(Dataset records)
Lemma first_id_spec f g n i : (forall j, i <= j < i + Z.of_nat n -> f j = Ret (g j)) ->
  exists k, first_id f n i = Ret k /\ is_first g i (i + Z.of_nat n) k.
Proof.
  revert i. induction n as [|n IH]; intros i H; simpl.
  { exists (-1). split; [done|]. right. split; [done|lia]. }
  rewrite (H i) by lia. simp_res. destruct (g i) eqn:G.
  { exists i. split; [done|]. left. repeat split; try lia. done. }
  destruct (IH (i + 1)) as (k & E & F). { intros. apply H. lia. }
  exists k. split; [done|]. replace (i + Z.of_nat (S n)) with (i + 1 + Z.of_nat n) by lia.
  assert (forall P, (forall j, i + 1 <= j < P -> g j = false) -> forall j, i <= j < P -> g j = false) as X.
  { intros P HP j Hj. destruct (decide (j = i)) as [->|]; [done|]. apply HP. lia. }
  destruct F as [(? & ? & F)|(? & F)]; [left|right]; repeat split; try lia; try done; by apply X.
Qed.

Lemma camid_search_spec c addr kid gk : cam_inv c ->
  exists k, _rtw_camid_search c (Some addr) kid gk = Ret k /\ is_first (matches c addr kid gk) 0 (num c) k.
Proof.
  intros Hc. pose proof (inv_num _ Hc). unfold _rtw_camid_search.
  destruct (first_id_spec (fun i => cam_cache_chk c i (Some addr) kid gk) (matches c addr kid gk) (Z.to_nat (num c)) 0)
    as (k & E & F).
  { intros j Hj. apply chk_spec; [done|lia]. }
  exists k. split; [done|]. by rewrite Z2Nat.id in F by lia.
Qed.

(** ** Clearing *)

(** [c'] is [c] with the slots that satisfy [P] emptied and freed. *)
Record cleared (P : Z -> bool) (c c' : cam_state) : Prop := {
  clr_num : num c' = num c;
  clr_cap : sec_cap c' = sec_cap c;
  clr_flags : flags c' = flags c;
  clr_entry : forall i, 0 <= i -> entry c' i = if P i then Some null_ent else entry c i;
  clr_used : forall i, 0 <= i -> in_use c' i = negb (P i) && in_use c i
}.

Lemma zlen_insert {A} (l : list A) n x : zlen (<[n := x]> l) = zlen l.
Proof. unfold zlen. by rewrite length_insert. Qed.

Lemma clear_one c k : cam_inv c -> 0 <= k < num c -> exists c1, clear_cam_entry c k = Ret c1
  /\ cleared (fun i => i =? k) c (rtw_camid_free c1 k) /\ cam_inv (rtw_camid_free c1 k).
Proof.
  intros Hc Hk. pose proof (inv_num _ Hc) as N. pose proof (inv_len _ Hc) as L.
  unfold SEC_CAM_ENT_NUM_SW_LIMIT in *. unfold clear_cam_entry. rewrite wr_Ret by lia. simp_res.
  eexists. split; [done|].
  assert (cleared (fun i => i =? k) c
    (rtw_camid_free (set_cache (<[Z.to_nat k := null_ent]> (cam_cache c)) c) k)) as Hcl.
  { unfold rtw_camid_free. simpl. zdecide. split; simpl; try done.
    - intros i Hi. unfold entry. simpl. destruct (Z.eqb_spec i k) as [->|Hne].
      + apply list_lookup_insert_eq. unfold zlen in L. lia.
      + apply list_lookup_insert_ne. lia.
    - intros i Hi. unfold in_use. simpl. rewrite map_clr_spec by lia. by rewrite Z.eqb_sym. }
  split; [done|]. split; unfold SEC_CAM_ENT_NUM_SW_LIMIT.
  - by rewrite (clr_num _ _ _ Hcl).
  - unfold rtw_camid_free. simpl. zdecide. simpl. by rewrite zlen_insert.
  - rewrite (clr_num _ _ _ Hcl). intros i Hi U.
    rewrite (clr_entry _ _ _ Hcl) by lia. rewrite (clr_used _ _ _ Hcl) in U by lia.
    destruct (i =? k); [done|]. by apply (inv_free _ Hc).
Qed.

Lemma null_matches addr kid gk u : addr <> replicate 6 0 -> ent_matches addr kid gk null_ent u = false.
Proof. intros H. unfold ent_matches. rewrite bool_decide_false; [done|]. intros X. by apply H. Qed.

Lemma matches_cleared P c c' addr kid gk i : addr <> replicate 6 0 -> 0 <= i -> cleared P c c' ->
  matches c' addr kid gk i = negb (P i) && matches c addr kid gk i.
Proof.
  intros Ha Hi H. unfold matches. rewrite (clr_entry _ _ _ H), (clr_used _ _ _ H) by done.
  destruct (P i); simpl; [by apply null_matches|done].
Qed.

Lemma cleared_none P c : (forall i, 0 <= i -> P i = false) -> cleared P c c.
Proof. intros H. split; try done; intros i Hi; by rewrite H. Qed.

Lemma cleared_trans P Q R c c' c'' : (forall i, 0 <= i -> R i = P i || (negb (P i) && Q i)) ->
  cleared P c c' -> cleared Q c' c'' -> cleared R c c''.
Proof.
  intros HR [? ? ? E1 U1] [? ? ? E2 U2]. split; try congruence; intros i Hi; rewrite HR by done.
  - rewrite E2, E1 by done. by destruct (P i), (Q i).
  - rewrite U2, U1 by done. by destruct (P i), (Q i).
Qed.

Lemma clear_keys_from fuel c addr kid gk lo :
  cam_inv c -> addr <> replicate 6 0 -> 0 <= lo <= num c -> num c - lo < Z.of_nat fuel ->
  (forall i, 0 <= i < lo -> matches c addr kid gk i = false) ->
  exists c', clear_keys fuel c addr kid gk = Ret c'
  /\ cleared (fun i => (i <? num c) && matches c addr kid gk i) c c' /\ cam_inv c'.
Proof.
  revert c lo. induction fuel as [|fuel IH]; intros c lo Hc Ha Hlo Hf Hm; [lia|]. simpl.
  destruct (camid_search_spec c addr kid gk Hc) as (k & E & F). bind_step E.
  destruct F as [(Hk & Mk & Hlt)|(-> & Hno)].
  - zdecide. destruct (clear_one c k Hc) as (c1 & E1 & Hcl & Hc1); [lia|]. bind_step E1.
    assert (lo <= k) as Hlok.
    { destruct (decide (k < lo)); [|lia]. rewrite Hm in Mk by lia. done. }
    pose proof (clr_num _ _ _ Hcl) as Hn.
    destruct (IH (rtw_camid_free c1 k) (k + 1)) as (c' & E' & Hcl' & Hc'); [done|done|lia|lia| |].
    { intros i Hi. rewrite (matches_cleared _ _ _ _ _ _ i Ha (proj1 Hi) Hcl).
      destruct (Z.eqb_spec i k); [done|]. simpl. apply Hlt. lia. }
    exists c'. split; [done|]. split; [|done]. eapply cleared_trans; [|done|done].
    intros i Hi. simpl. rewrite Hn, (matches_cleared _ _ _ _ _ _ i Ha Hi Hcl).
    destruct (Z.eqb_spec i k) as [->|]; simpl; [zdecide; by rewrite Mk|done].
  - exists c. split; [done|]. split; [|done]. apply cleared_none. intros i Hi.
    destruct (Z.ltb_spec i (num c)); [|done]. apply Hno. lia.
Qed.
(End Dataset records)
■ Task instructions ■
Look above for the line with "(** ** Clearing *)" and the line with "- intros i Hi. unfold entry.". Write out those two lines and all the lines between them, exactly, and no others.

■ Result ■
(** ** Clearing *)

(** [c'] is [c] with the slots that satisfy [P] emptied and freed. *)
Record cleared (P : Z -> bool) (c c' : cam_state) : Prop := {
  clr_num : num c' = num c;
  clr_cap : sec_cap c' = sec_cap c;
  clr_flags : flags c' = flags c;
  clr_entry : forall i, 0 <= i -> entry c' i = if P i then Some null_ent else entry c i;
  clr_used : forall i, 0 <= i -> in_use c' i = negb (P i) && in_use c i
}.

Lemma zlen_insert {A} (l : list A) n x : zlen (<[n := x]> l) = zlen l.
Proof. unfold zlen. by rewrite length_insert. Qed.

Lemma clear_one c k : cam_inv c -> 0 <= k < num c -> exists c1, clear_cam_entry c k = Ret c1
  /\ cleared (fun i => i =? k) c (rtw_camid_free c1 k) /\ cam_inv (rtw_camid_free c1 k).
Proof.
  intros Hc Hk. pose proof (inv_num _ Hc) as N. pose proof (inv_len _ Hc) as L.
  unfold SEC_CAM_ENT_NUM_SW_LIMIT in *. unfold clear_cam_entry. rewrite wr_Ret by lia. simp_res.
  eexists. split; [done|].
  assert (cleared (fun i => i =? k) c
    (rtw_camid_free (set_cache (<[Z.to_nat k := null_ent]> (cam_cache c)) c) k)) as Hcl.
  { unfold rtw_camid_free. simpl. zdecide. split; simpl; try done.
    - intros i Hi. unfold entry. simpl. destruct (Z.eqb_spec i k) as [->|Hne].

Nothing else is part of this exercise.